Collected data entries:
· · · · ·

(** * daily-balance-bot: the scheduling engines, embedded and verified

    The repository holds several generations of one scheduling logic:

    - [ScheduleEngine]       the class [ScheduleEngine] with per-date ad-hoc
                             blocks and suppressed recurring instances;
    - [ScheduleEngineV1]     the earlier [ScheduleEngine], where it differs;
    - [TimetableScheduler]   the slot-grid scheduler, second generation
                             ([insertIntelligentBreaks], [getBalancedScore]);
    - [TimetableSchedulerV1] the first generation, where it differs;
    - [AITaskScheduler]      the scheduler that chains tasks and breaks
                             from 9:00 on.

    A function that two generations share word for word is embedded once:
    [rescheduleTask] of both [ScheduleEngine]s, [rescheduleTask] and
    [addUnavailableTime] of both [TimetableScheduler]s, and the urgency
    score [getUrgencyScore] that [AITaskScheduler], [ScheduleEngine] and
    the first [TimetableScheduler] all carry.

    Dates are JavaScript [Date]s: a number of milliseconds since the epoch,
    here a [Z].  Local time is UTC shifted by a fixed offset [tz] (in
    milliseconds); daylight-saving changes are not modelled.  Durations are
    whole minutes.  Arrays are lists in index order, [push] appends at the
    end.  [Array.prototype.sort] is stable and is modelled by a stable
    insertion sort.  A method of the engine takes the engine and returns
    the engine afterwards with the array it returns; the wall clock it
    reads is an argument. *)

From stdpp Require Import base gmap strings list pretty.
From Stdlib Require Import ZArith Lia Permutation Ascii.

Open Scope Z_scope.

(** ** JavaScript helpers *)

Module Js.

Definition MS_PER_MINUTE : Z := 60000.
Definition MS_PER_HOUR : Z := 3600000.
Definition MS_PER_DAY : Z := 86400000.

(** [Math.ceil (a / b)] for integers [a] and a positive integer [b]. *)
Definition ceilDiv (a b : Z) : Z := - ((- a) / b).

(** Index of the local calendar day that holds the instant [t]. *)
Definition localDay (tz t : Z) : Z := (t + tz) / MS_PER_DAY.

(** [d.setHours (h, m, 0, 0)] *)
Definition setHours (tz t h m : Z) : Z :=
  localDay tz t * MS_PER_DAY + h * MS_PER_HOUR + m * MS_PER_MINUTE - tz.

Definition getHours (tz t : Z) : Z := ((t + tz) mod MS_PER_DAY) / MS_PER_HOUR.
Definition getMinutes (tz t : Z) : Z := ((t + tz) mod MS_PER_HOUR) / MS_PER_MINUTE.

(** [d.getDay ()], 0 = Sunday; the epoch was a Thursday. *)
Definition getDay (tz t : Z) : Z := (localDay tz t + 4) mod 7.

(** [a.toDateString () === b.toDateString ()] *)
Definition sameDateString (tz a b : Z) : bool := localDay tz a =? localDay tz b.

(** [xs.includes (x)] on an array of numbers. *)
Definition includes (xs : list Z) (x : Z) : bool := existsb (Z.eqb x) xs.

(** [xs.some (p)], [xs.every (p)], [xs.find (p)], [xs.filter (p)] are the
    Standard Library's [existsb], [forallb], [find] and [filter]. *)
Abbreviation some := List.existsb (only parsing).
Abbreviation every := List.forallb (only parsing).
Abbreviation find := List.find (only parsing).
Abbreviation filter := List.filter (only parsing).

(** [xs.findIndex (p)], with [None] for -1. *)
Fixpoint findIndex {A} (p : A -> bool) (xs : list A) : option nat :=
  match xs with
  | [] => None
  | x :: xs' => if p x then Some O else S <$> findIndex p xs'
  end.

(** [xs.push (x)] *)
Definition push {A} (xs : list A) (x : A) : list A := xs ++ [x].
Lemma closes_only_to_exit_try_except_ValueError {A} (m h : M A) :
  closes_only_to_exit m → closes_only_to_exit h →
  closes_only_to_exit (try_except_ValueError m h).
Proof.
  intros Hm Hh w. unfold try_except_ValueError. specialize (Hm w).
  destruct (m w) as [a w1|e w1|c w1|]; try assumption.
  destruct e; try assumption.
  specialize (Hh w1). destruct (h w1); try assumption; congruence.
Qed.

(** Decompose a goal along the structure of the computation. *)
Ltac closes_tac :=
  repeat match goal with
  | |- closes_only_to_exit (ret _) => apply closes_only_to_exit_ret
  | |- closes_only_to_exit (raise _) => apply closes_only_to_exit_raise
  | |- closes_only_to_exit get_world => apply closes_only_to_exit_get_world
  | |- closes_only_to_exit (log_info _) => apply closes_only_to_exit_modify; reflexivity
  | |- closes_only_to_exit (log_error _) => apply closes_only_to_exit_modify; reflexivity
  | |- closes_only_to_exit (log_warning _) => apply closes_only_to_exit_modify; reflexivity
  | |- closes_only_to_exit (print _) => apply closes_only_to_exit_modify; reflexivity
  | |- closes_only_to_exit (send_message _ _) =>
      apply closes_only_to_exit_modify; reflexivity
  | |- closes_only_to_exit (modify _) => apply closes_only_to_exit_modify; reflexivity
  | |- closes_only_to_exit (bind _ _) => apply closes_only_to_exit_bind; [|intros]
  | |- closes_only_to_exit (try_except _ _) =>
      apply closes_only_to_exit_try_except; [|intros]
  | |- closes_only_to_exit (try_except_ValueError _ _) =>
      apply closes_only_to_exit_try_except_ValueError
  | |- closes_only_to_exit (if ?b then _ else _) => destruct b
  | |- closes_only_to_exit (match ?o with Some _ => _ | None => _ end) => destruct o
  | |- closes_only_to_exit (match ?a with
                            | EndOfInput => _ | NotAnInteger => _ | Integer _ => _
                            end) => destruct a
  end.

Lemma closes_only_to_exit_handle_movement_failure env fuel :
  ticking env → (31 ≤ fuel)%nat →
  closes_only_to_exit (handle_movement_failure env fuel).
Proof.
  intros Htick Hfuel w.
  destruct (handle_movement_failure_cases env fuel w Htick Hfuel)
    as [(_ & w' & -> & Hc & _)|(_ & w' & -> & Hc & _)]; auto.
Qed.

Lemma closes_only_to_exit_wait_for_confirmation c j :
  closes_only_to_exit (wait_for_confirmation c j).
Proof. destruct c; unfold wait_for_confirmation; closes_tac. Qed.
(** X3.  Between two stored-shape objects that differ in one input only, the
    larger, the faster, the closer and the hazardous one never scores lower,
    over all the reals; and a score that is not lower never gives a lower
    category. *)
Theorem score_follows_the_inputs :
  (forall h d1 d2 l v, d1 <= d2 ->
     (score (calculateRiskScore (stored_object h d1 l v))
      <= score (calculateRiskScore (stored_object h d2 l v)))%Z)
  /\ (forall h d l v1 v2, v1 <= v2 ->
        (score (calculateRiskScore (stored_object h d l v1))
         <= score (calculateRiskScore (stored_object h d l v2)))%Z)
  /\ (forall h d l1 l2 v, l1 <= l2 ->
        (score (calculateRiskScore (stored_object h d l2 v))
         <= score (calculateRiskScore (stored_object h d l1 v)))%Z)
  /\ (forall d l v,
        (score (calculateRiskScore (stored_object false d l v))
         <= score (calculateRiskScore (stored_object true d l v)))%Z)
  /\ (forall s1 s2, (s1 <= s2)%Z ->
        (rank (getRiskCategory s1) <= rank (getRiskCategory s2))%nat).
Proof.
  split; [| split; [| split; [| split; [| exact category_monotone]]]].
  - intros h d1 d2 l v H; rewrite !stored_score.
    apply final_score_mono; unfold weighted.
    pose proof (diameter_monotone_all d1 d2 H); lra.
  - intros h d l v1 v2 H; rewrite !stored_score.
    apply final_score_mono; unfold weighted.
    pose proof (velocity_monotone v1 v2 H); lra.
  - intros h d l1 l2 v H; rewrite !stored_score.
    apply final_score_mono; unfold weighted.
    pose proof (distance_antitone l1 l2 H); lra.
  - intros d l v; rewrite !stored_score.
    apply final_score_mono; unfold weighted; lra.
Qed.

(** A 300 m object scores at least what a 40 m one does, and one at 3 lunar
    distances at least what one at 20 does. *)
Lemma score_follows_the_inputs_witness :
  (score (calculateRiskScore (stored_object true 40 3 12))
   <= score (calculateRiskScore (stored_object true 300 3 12)))%Z
  /\ (score (calculateRiskScore (stored_object true 300 20 12))
      <= score (calculateRiskScore (stored_object true 300 3 12)))%Z.
Proof.
  destruct score_follows_the_inputs as (Hd & _ & Hl & _).
  split; [apply Hd; lra | apply Hl; lra].
Defined.

Lemma weighted_bounds a :
  let r := calculateRiskScore a in
  (if isHazardous (factors r) then 40 else 0)
  <= weighted (if hazard_flag a then 100 else 0)
       (calculateDiameterScore (Some (diameterMeters (factors r))))
       (calculateDistanceScore (Some (lunarDistance (factors r))))
       (calculateVelocityScore (Some (velocityKmS (factors r))))
  <= (if isHazardous (factors r) then 100 else 60).
Proof.
  intros r; unfold weighted.
  pose proof (diameter_bounds (Some (diameterMeters (factors r)))).
  pose proof (distance_bounds (Some (lunarDistance (factors r)))).
  pose proof (velocity_bounds (Some (velocityKmS (factors r)))).
  change (isHazardous (factors r)) with (hazard_flag a).
  destruct (hazard_flag a); lra.
Qed.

· · · · ·

• _EXERCISE_
All lines of the records above that contain the word "specialize" are to be copied out.

• _SOLUTION TO THIS EXERCISE_
  intros Hm Hh w. unfold try_except_ValueError. specialize (Hm w).
  specialize (Hh w1). destruct (h w1); try assumption; congruence.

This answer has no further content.